Всякое историческое явление такого масштаба имеет, во-первых, свои глубокие причины, а во-вторых, находит лежащий на поверхности повод. Так было и на этот раз.

Начнем с глубины. Время Раскола – семнадцатый век. Какие процессы происходили тогда в России?

Страна только недавно пришла в себя после Смутного времени, когда всем казалось, будто она перестала существовать. И ее восстановление пошло необычайно быстро. Русский народ будто бросился как можно скорее наверстать упущенное в своем развитии. Под покровительством новой династии и под Божьим Покровом стало налаживаться хозяйство, возводиться церкви, отстраиваться города, и уже к 1649 году стало возможным дать восставшему из пепла государству своего рода конституцию – знаменитое «Уложение» Алексея Михайловича. За срок менее сорока лет Россия стала могущественной страной Европы! Об этом подвиге наших предков, об их оптимизме, вере в Бога и в свои силы, даваемые Богом, нам необходимо вспомнить и сегодня, когда мы так часто поддаемся на внушаемый нам всеми средствами информации мотив уныния, вторя вслед за ними, что у нас нет будущего, мы спиваемся и т. п.

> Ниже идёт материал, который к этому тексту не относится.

(** The response to an error handled before anything was sent. *)
Definition answered (s s' : World) (code : Z) (body : Body) : Prop :=
  wroteHeader (resp s')
    = Some (code, <["Content-Type" := "application/json"]> (respHeader (resp s))) /\
  respBody (resp s') = respBody (resp s) ++ [body].

Lemma handleError_answers a cell context inner err s :
  pointsTo s err ->
  wroteHeader (resp s) = None ->
  200 <= Code (normalized a s err (lookedUpID context)) <= 999 ->
  bodyAllowedForStatus (Code (normalized a s err (lookedUpID context))) = true ->
  exists s',
    handleError a (LoggingWriter cell context inner) err s = (Ok tt, s') /\
    answered s s' (Code (normalized a s err (lookedUpID context)))
      (BodyJSON (encodeAPIError (normalized a s err (lookedUpID context)))).
Proof.
  intros Hvalid Hnone Hcode Hbody.
  destruct (handleError_run a cell context inner err s Hvalid) as (s2 & Hrun & Hresp & Hlrw & _).
  set (e := normalized a s err (lookedUpID context)) in *.
  set (w := LoggingWriter cell context inner) in *.
  assert (Hnone2 : wroteHeader (resp s2) = None) by (by rewrite Hresp).
  destruct (WriteHeader_fresh w (Code e) s2 Hnone2 Hcode) as (s3 & Hwh & Hresp3).
  rewrite Hrun. unfold bind. rewrite Hwh, Write_appends.
  eexists. split; [reflexivity|]. unfold answered. simpl. rewrite Hresp3. simpl.
  rewrite Hresp. simpl. rewrite Hbody. by split.
Qed.
(* ===== verification/_CoqProject ===== *)
-Q . S2P
Prelude.v
Arch.v
Pmem.v
PmemSpec.v
PVar.v
TxCache.v
Transaction.v
TxAttempt.v
Replay.v
ReplaySpec.v
UserTx.v
Util.v
PList.v
PListUpd.v
PListSeg.v
PListRemove.v
PListPop.v
PListFront.v
PListSorted.v
PListSortedRec.v
PListSortedSafe.v
PListBefore.v
PListRing.v
PListRound.v
PListLinear.v
PListJournal.v
PListEquiv.v
ListRepr.v
Kernel.v
ListTx.v
Sched.v
SchedInv.v
SchedDemo.v
SchedSpec.v
SchedVal.v
SchedOps.v
SchedTick.v
SchedSwitch.v
RollForward.v
Blocking.v
BlockingOps.v
Queue.v
QueueRing.v
QueueOps.v
Semaphore.v
SemaphoreOps.v
EventGroup.v
EventGroupOps.v
Heap.v
HeapSpec.v
Timer.v
TimerOps.v
TimerSpec.v
Containers.v
ContainersSpec.v
Refs.v
RefsSpec.v
System.v
Syscall.v
SyscallSpec.v
Create.v
CreateTx.v
CreateOps.v
Boot.v
BootOps.v
BootSystem.v
SysCreate.v
UserNew.v
(* ===== verification/Prelude.v ===== *)
(** * IntOS: a verification library of its kernel

    IntOS is an operating system for devices that lose power at any time and keep
    their data in byte-addressable persistent memory. Its kernel promises that a
    task goes on after a power failure as if none had happened: what tasks do to
    persistent memory is undone or completed, system calls that have returned are
    replayed, and the kernel's own lists are rolled forward. This library models
    that machinery and proves what it achieves, and where it falls short.

    ** How programs and power failures are modelled

    Prelude: a routine is a tree of atomic actions on a store ([prog]): read,
    update, fail, return. [exec] runs it; [crash_states] lists the stores that a
    power failure may leave, one in front of every update; [runs] and [always] are
    the rules by which both are proved at once. [zoom] runs a routine on a
    component of a larger store through a [Lens]. A failure is a panic ([assert!],
    [unwrap], an index) or undefined behaviour. Volatile state that a failure
    loses is not part of the store or is reset by the model of the reboot.

    ** The parts

    - Arch (src/util.rs, src/board): machine words. [usize] has 16, 32 or 64 bits,
      a parameter ([Arch]); arithmetic wraps, as in the release profile; the
      constants of a board are the class [Board].
    - Pmem, PmemSpec (src/pmem.rs): persistent memory as bytes, the undo journal as
      the bytes of its buffer. The abstract journal is the list of saved ranges.
    - PVar: words in persistent memory, with the rules for logged stores.
    - TxCache, Transaction, TxAttempt (src/transaction.rs): the cache of results
      with its packed commit word, the wrappers that run a closure as a
      transaction, and transactions that ask for a retry.
    - Replay, ReplaySpec (src/syscalls.rs): the replay cache of system calls.
    - UserTx (src/transaction.rs, src/user/transaction.rs, src/task.rs): user
      transactions, non-volatile loops, and the recovery of a task.
    - Util (src/util.rs, src/critical.rs, src/vec.rs): clocks, sorting, critical
      sections, persistent arrays.
    - PList and the PList files (src/list.rs, second half): doubly linked lists
      over a store of nodes, with the operation log by which every operation
      recovers. PListUpd gives an operation as a sequence of assignments, PListSeg
      relates a store to the contents of its lists; one file for each operation.
      PListJournal has the operations without the log (no opt_list), which save
      what they write to in the undo journal; PListEquiv compares both.
    - ListRepr, Kernel, ListTx (src/list.rs, first half, src/task.rs): all lists of
      the kernel in one store, the tasks, and the composite operations that move a
      task between lists, with their log.
    - Sched (src/task.rs, src/time.rs, src/recover.rs): the tick handler,
      delaying, switching, recovery and booting. SchedInv is the invariant,
      SchedSpec the abstract scheduler (contents of the lists and states of the
      tasks), SchedVal, SchedOps, SchedTick and SchedSwitch the refinement;
      RollForward runs recoveries that go wrong.
    - Blocking, BlockingOps: the loop that the blocking system calls share.
    - Queue, QueueRing, QueueOps (src/queue.rs), Semaphore, SemaphoreOps
      (src/semaphore.rs), EventGroup, EventGroupOps (src/event_group.rs): the
      objects, whose memory is changed by transactions and whose waiters are moved
      by composite list operations.
    - Heap, HeapSpec (src/heap.rs): the bump allocators.
    - Timer, TimerOps, TimerSpec (src/time.rs): the daemon of the software timers,
      its commands and the calls that send them. The functions that timers call
      back and the layout of a message are parameters. TimerOps is about the list
      of the active timers, TimerSpec about the daemon.
    - Containers, ContainersSpec (src/user/pvec.rs, src/user/pqueue.rs): the
      vectors and queues of applications on the undo journal.
    - Refs, RefsSpec (src/user/pbox.rs, src/user/pstatics.rs, src/user/pmutex.rs): the
      pointers of applications, whose types say what has been read, logged and
      written. A transaction over them is a tree of method calls ([client]), of which
      [typed] says that it type-checks. UserNew has the constructors of boxes, vectors,
      queues and mutexes, which are system calls, and the locking of a mutex.

    - System: ticks, switches and the calls of tasks in any order, the states that
      they reach, and the invariant of the whole.

    - Syscall, SyscallSpec (src/syscalls.rs, [jit_recovery] in src/task.rs): the macros
      around the system calls and their recovery, and the calls. SyscallSpec is about a
      transaction as a tree of calls whose branches are their results ([caller]).
    - Create, CreateTx, CreateOps (the constructors in src/queue.rs, src/semaphore.rs,
      src/event_group.rs and src/time.rs): transactions that allocate an object and
      write its fields. The layouts of the objects, which the compiler chooses, are a
      record of offsets. CreateTx has the rules for a transaction on one journal.
    - Boot, BootOps, BootSystem (src/task.rs, src/heap.rs, src/arch.rs): the static
      variables, creating tasks, the boot sequence and the reboot. BootOps proves that
      every creation extends the scheduler by one task, from blank memory on;
      BootSystem composes the boot with [System].
    - SysCreate (src/syscalls.rs): the calls that create and allocate.

    A definition has the name of the Rust function where that is free; a prefix
    tells apart functions that share one (journal_recover, tx_run, pm_alloc).

    ** What the theorems show

    - Persistent memory: rolling back after a power failure at any point, also
      during the rollback, restores the memory ([PmemSpec]); a result and the
      commit of its transaction become visible in one store ([TxCache]); a session
      of transactions that is interrupted any number of times ends as without
      interruption ([UserTx.session_exactly_once]); recorded system calls are read
      back in their order ([ReplaySpec]), so that a transaction that is executed again
      repeats none of its calls and goes on where it was ([SyscallSpec]); a call returns
      in one step ([Syscall]), unless power fails twice.
    - Lists: every operation has its effect on the contents, touches nothing else,
      and is rolled forward from every store that a power failure leaves, with the
      exceptions stated next to it. The journaled operations leave the same lists
      and are undone from wherever they are interrupted ([PListEquiv]).
    - Scheduler: every operation keeps the invariant and refines a step of the
      abstract scheduler; the tick wakes exactly the tasks whose time has come;
      a task of the highest priority runs, and none of them starves while nobody blocks or
      is woken and the current task heads its ready list. No reachable state of the system
      (in the release build, without overflows of the time or waits of the idle task)
      fails, and all are well typed ([System]); but a tick between a delay and its switch
      can starve a task, as an execution there shows.
    - Booting: the boot sequence runs to its end from blank memory, with the tasks
      that were registered, in disjoint heaps, and the first one of the highest
      priority current; what runs afterwards never fails ([BootSystem]). For one
      configuration of two tasks every single power failure during the boot is executed: the next
      boot ends with the same memory, tasks and current task, but may differ in the rings of
      the ready lists and in the nesting of critical sections, as findings show.
    - Creation: an object is made in fresh memory of the heap, or there is none and the caller
      is told so, or, for a semaphore, the kernel panics ([CreateOps]).
    - Objects: an attempt of a system call serves it, fails or blocks the caller;
      the transactions of a queue are atomic; a send with a timeout returns if its caller
      is run again and is not woken for ever within a tick.
    - Timers: every command and every expiry is a step of the abstract timers,
      whose list stays sorted and true to their flags; a timer that expires is called back
      inside of a user transaction; the daemon sleeps until the first one expires; putting a timer back survives power failures.
    - Heaps: blocks are aligned, inside of the heap and disjoint; allocations roll
      back.
    - Containers: a transaction of operations is one on lists and rolls back, but for the
      elements that it has stored over behind popping them; iterators yield every element once.
    - Typed pointers: what a transaction writes before it reads is not rolled back, but a
      transaction that type-checks ends after any power failures as without them
      ([RefsSpec]).
    - Shortcomings of the code are theorems too: the executions in [RollForward],
      [SemaphoreOps], [EventGroupOps], [HeapSpec], [TimerSpec], [ContainersSpec],
      [System], [Syscall], [CreateOps], [BootSystem] and [RefsSpec], and the bounds on packed words in [TxCache] and [UserTx].

    ** Fuel

    Loops take fuel and fail as undefined when it runs out, so that a theorem that
    gives the result of a loop shows that it ends. The journal's loop has the
    length of the journal as fuel (each record is longer than a byte); loops over
    a list and the tick handler have the number of nodes of the store. The loop of
    the daemon, which has no end, and locking a mutex take a number of rounds. [retry] and
    [take_loop] have any fuel: the number of attempts depends on the other tasks;
    [QueueOps.queue_send_returns] bounds it by the number of ticks asked for and that of
    the wake-ups within a tick.

    ** Not modelled

    - The stack, the initial registers, the name and the function of a task; the
      set-up of devices and cycle counters at the start. The theorems about the boot
      are for a system without the timer daemon, whose creation is defined.
    - The code of the processors (src/arch) and of the boards (src/board) in
      assembly and device registers. A yield is a parameter: any program that the
      rest of the system may run.
    - The marker traits, by which the compiler keeps pointers from crossing the
      borders of transactions, and the unsafe conversions between pointers.
    - What the kernel does without the default features opt_list and crash_safe,
      apart from the operations on one list; statistics, tests, applications and benchmarks, the build
      script.
    - Data races: the system has one processor, and the kernel works with
      interrupts off. Compiler and cache reordering of stores is not modelled. *)

From Stdlib Require Export ZArith Lia.
From stdpp Require Export prelude gmap.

Активное возрождение России требовало установления и более активных связей с Западом. Конечно, они никогда не прерывались – достаточно вспомнить, что итальянцы помогали нам построить Московский Кремль, а через Архангельск и Мангазею шла активная торговля с англичанами пушниной. Но этого товарооборота и других видов сотрудничества теперь стало уже недостаточно. При Алексее Михайловиче (а вовсе не при Петре, как принято думать) целый район Москвы был наводнен приезжими иностранцами и получил название «Немецкая Слобода». Иммигранты оседали у нас навсегда, заводили булочные, различные мастерские, возводили кирхи, быстро ассимилировались. Однако, становясь русскими, они естественным образом вносили в нашу культуру свои элементы, чем немало ее обогащали. В результате в умах наших государственных деятелей и самого царя складывалось мнение, что у Запада можно многому научиться. Ключевский так описывал эту ситуацию: «В Москве решили заимствовать у иностранцев все полезное, но при этом не изменять своей вере. О, если бы это было возможно! Технические и производственные успехи немцев, как доказал Макс Вебер, были основаны на идеологии протестантизма “спасают не дела, а та вера, которая в сердце”, и отделить плоды такой установки от ее корней практически невозможно. Так уже при родителе Петра Великого началось втягивание России в общеевропейский апостосийный процесс, т. е. движение в направлении “от Бога”». И хотя Алексей Михайлович лично был человеком глубоко православным, он, не желая того и даже не осознавая, стимулировал это движение.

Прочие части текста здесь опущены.